In the lines below, find the one that contains "Lemma land_0x7f_range x" and write it out exactly, along with every line that follows it.

Dataset excerpts:

━━━

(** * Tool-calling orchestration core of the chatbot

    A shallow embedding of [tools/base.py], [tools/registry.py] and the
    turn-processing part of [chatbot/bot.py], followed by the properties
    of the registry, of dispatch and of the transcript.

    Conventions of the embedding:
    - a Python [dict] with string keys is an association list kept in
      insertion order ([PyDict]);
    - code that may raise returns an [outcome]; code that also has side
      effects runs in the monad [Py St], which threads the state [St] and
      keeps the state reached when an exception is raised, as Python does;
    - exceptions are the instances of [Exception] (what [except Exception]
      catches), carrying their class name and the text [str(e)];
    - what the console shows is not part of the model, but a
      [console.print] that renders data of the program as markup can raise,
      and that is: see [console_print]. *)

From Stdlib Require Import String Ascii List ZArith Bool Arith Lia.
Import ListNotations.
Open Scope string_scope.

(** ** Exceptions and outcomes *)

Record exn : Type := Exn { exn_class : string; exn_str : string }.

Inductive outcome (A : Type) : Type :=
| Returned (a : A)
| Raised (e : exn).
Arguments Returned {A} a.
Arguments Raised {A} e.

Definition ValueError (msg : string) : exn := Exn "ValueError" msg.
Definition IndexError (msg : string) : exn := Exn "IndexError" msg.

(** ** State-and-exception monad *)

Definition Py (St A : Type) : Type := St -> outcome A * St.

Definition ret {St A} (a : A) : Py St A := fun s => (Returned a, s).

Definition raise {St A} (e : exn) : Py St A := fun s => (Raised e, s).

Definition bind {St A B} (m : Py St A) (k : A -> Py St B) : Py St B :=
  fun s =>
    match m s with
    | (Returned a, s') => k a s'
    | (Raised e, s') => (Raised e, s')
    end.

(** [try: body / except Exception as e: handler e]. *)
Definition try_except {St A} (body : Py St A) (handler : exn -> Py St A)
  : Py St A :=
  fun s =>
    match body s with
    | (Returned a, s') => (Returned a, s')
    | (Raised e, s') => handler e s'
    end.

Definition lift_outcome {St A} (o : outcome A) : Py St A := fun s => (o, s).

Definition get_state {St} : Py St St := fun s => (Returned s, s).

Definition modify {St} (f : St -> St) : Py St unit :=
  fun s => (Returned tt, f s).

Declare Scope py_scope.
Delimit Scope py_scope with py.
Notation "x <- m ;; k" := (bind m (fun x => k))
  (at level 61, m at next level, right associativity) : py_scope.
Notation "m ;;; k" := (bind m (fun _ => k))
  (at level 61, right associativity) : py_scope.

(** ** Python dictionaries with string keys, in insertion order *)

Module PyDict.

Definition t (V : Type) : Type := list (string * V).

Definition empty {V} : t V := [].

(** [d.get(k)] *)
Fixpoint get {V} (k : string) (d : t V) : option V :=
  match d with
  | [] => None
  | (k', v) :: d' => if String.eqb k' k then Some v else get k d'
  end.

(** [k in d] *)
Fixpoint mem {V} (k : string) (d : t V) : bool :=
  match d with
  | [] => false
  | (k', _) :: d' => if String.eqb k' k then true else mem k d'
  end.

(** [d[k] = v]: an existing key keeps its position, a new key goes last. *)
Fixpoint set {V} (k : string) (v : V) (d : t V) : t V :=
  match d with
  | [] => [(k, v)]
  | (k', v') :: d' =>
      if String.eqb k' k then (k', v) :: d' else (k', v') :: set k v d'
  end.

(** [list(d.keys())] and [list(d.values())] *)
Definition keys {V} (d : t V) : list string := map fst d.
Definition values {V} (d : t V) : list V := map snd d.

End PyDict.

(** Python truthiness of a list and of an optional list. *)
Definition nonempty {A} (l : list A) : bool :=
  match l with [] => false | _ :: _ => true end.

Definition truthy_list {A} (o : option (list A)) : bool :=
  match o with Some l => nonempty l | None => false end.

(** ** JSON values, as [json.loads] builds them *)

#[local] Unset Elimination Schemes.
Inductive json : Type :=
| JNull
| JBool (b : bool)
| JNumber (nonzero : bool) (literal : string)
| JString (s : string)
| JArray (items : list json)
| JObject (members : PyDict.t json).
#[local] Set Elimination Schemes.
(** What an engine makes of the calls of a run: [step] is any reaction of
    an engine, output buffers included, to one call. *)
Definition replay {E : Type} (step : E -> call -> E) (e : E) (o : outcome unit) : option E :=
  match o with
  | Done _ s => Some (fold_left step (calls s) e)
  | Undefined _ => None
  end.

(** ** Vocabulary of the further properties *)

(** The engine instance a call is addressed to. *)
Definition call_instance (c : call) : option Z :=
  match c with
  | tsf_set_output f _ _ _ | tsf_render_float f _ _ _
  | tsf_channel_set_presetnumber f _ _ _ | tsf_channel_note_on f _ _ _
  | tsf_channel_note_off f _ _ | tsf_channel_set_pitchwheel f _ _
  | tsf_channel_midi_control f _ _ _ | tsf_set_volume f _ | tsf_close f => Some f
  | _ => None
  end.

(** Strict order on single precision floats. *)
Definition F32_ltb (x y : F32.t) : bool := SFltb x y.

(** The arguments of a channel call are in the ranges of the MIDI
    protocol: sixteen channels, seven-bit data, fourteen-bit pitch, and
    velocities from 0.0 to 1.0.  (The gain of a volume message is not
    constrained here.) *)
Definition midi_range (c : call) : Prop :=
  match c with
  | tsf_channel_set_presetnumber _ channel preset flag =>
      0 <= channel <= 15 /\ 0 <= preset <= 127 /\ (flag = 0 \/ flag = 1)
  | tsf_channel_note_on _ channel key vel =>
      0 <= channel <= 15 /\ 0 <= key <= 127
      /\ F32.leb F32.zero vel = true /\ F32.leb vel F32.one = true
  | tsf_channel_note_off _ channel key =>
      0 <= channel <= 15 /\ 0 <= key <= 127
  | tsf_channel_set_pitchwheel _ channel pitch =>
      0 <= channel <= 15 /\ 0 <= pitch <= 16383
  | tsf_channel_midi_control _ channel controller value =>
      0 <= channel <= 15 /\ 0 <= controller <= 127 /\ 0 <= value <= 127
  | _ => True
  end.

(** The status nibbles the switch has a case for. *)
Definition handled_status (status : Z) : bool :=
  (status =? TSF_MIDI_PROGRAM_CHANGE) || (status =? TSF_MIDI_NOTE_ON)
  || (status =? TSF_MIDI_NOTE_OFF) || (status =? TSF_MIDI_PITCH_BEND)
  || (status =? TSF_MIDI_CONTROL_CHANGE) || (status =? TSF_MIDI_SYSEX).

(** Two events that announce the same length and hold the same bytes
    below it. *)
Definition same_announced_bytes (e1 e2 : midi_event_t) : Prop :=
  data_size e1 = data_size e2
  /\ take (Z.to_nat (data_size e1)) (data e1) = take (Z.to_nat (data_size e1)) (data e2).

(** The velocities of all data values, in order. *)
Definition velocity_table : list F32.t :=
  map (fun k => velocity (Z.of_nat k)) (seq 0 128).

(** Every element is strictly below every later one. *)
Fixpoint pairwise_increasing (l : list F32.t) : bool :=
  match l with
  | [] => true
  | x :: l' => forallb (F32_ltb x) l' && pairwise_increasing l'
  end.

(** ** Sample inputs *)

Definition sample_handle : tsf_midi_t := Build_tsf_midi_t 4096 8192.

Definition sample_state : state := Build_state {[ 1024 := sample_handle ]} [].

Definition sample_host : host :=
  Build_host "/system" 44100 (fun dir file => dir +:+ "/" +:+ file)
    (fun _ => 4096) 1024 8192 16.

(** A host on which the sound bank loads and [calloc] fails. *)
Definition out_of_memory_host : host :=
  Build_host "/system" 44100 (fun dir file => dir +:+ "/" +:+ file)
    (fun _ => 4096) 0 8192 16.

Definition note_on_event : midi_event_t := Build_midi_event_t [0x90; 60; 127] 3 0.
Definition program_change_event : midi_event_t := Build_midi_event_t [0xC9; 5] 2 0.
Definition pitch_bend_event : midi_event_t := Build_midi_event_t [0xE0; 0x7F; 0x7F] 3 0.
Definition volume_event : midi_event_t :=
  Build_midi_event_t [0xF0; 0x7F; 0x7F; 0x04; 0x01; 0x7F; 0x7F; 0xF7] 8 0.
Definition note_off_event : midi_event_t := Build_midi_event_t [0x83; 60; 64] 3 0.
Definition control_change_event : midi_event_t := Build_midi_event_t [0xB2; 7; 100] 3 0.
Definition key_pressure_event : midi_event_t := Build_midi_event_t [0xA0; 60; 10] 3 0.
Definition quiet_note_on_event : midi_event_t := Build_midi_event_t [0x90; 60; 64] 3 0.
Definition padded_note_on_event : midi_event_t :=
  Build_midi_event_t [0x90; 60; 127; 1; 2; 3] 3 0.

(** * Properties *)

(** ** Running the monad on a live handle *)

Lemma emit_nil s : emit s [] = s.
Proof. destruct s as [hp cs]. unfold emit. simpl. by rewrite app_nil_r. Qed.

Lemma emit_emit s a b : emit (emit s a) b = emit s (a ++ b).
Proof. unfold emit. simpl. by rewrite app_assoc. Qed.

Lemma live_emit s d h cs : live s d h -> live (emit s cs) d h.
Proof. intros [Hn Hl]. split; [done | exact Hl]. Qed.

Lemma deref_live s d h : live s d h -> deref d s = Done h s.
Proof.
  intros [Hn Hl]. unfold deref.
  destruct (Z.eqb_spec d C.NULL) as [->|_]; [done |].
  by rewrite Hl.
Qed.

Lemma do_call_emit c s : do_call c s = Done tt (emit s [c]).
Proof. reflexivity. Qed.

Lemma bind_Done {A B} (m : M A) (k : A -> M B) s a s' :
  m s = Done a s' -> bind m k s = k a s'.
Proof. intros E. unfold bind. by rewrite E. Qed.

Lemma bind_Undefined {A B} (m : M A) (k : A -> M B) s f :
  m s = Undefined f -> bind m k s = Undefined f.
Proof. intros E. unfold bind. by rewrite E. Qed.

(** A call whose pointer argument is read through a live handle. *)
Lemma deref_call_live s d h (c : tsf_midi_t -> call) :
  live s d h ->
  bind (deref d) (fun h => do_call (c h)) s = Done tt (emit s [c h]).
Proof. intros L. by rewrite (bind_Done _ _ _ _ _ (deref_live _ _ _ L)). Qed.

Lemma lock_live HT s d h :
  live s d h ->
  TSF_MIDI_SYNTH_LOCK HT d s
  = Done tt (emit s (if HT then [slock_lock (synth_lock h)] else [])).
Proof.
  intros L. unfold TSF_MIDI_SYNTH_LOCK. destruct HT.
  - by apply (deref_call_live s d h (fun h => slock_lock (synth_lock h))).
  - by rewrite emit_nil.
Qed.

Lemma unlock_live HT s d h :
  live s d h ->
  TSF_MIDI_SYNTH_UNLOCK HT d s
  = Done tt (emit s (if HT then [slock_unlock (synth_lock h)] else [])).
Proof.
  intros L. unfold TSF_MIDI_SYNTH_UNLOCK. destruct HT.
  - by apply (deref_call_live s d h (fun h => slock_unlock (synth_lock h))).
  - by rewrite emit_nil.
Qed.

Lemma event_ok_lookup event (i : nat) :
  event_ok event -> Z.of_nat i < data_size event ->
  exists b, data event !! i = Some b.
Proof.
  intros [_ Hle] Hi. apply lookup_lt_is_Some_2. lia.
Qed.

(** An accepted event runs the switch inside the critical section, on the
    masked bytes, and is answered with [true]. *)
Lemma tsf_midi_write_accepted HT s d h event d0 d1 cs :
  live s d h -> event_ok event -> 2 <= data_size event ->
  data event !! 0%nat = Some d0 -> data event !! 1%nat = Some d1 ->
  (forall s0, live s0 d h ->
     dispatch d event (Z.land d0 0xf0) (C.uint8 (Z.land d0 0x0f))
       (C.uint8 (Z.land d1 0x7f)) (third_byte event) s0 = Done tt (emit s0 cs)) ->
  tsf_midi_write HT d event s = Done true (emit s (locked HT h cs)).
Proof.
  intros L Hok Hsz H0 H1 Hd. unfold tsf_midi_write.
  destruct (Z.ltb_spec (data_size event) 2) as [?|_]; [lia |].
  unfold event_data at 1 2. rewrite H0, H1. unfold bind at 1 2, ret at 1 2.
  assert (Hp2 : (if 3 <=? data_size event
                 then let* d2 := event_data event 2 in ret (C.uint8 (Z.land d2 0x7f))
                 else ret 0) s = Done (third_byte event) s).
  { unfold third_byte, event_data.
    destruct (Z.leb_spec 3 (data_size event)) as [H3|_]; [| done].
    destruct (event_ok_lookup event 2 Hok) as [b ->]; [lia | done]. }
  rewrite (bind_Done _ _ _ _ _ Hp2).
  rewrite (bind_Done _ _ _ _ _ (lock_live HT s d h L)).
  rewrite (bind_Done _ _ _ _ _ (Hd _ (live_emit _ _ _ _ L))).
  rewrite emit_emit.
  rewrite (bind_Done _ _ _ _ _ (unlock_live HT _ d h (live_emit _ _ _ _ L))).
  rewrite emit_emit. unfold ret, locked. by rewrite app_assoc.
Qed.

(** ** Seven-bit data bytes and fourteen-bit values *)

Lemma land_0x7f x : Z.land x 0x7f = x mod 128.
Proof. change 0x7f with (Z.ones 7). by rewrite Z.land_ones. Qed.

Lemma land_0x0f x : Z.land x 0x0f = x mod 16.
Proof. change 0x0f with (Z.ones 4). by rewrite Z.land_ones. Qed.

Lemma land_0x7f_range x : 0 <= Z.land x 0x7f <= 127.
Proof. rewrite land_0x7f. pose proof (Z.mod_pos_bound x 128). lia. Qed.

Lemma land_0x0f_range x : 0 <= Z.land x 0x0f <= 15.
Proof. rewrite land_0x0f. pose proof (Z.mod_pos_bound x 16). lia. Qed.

━━━

RESULT OF THE EXERCISE -
Lemma land_0x7f_range x : 0 <= Z.land x 0x7f <= 127.
Proof. rewrite land_0x7f. pose proof (Z.mod_pos_bound x 128). lia. Qed.

Lemma land_0x0f_range x : 0 <= Z.land x 0x0f <= 15.
Proof. rewrite land_0x0f. pose proof (Z.mod_pos_bound x 16). lia. Qed.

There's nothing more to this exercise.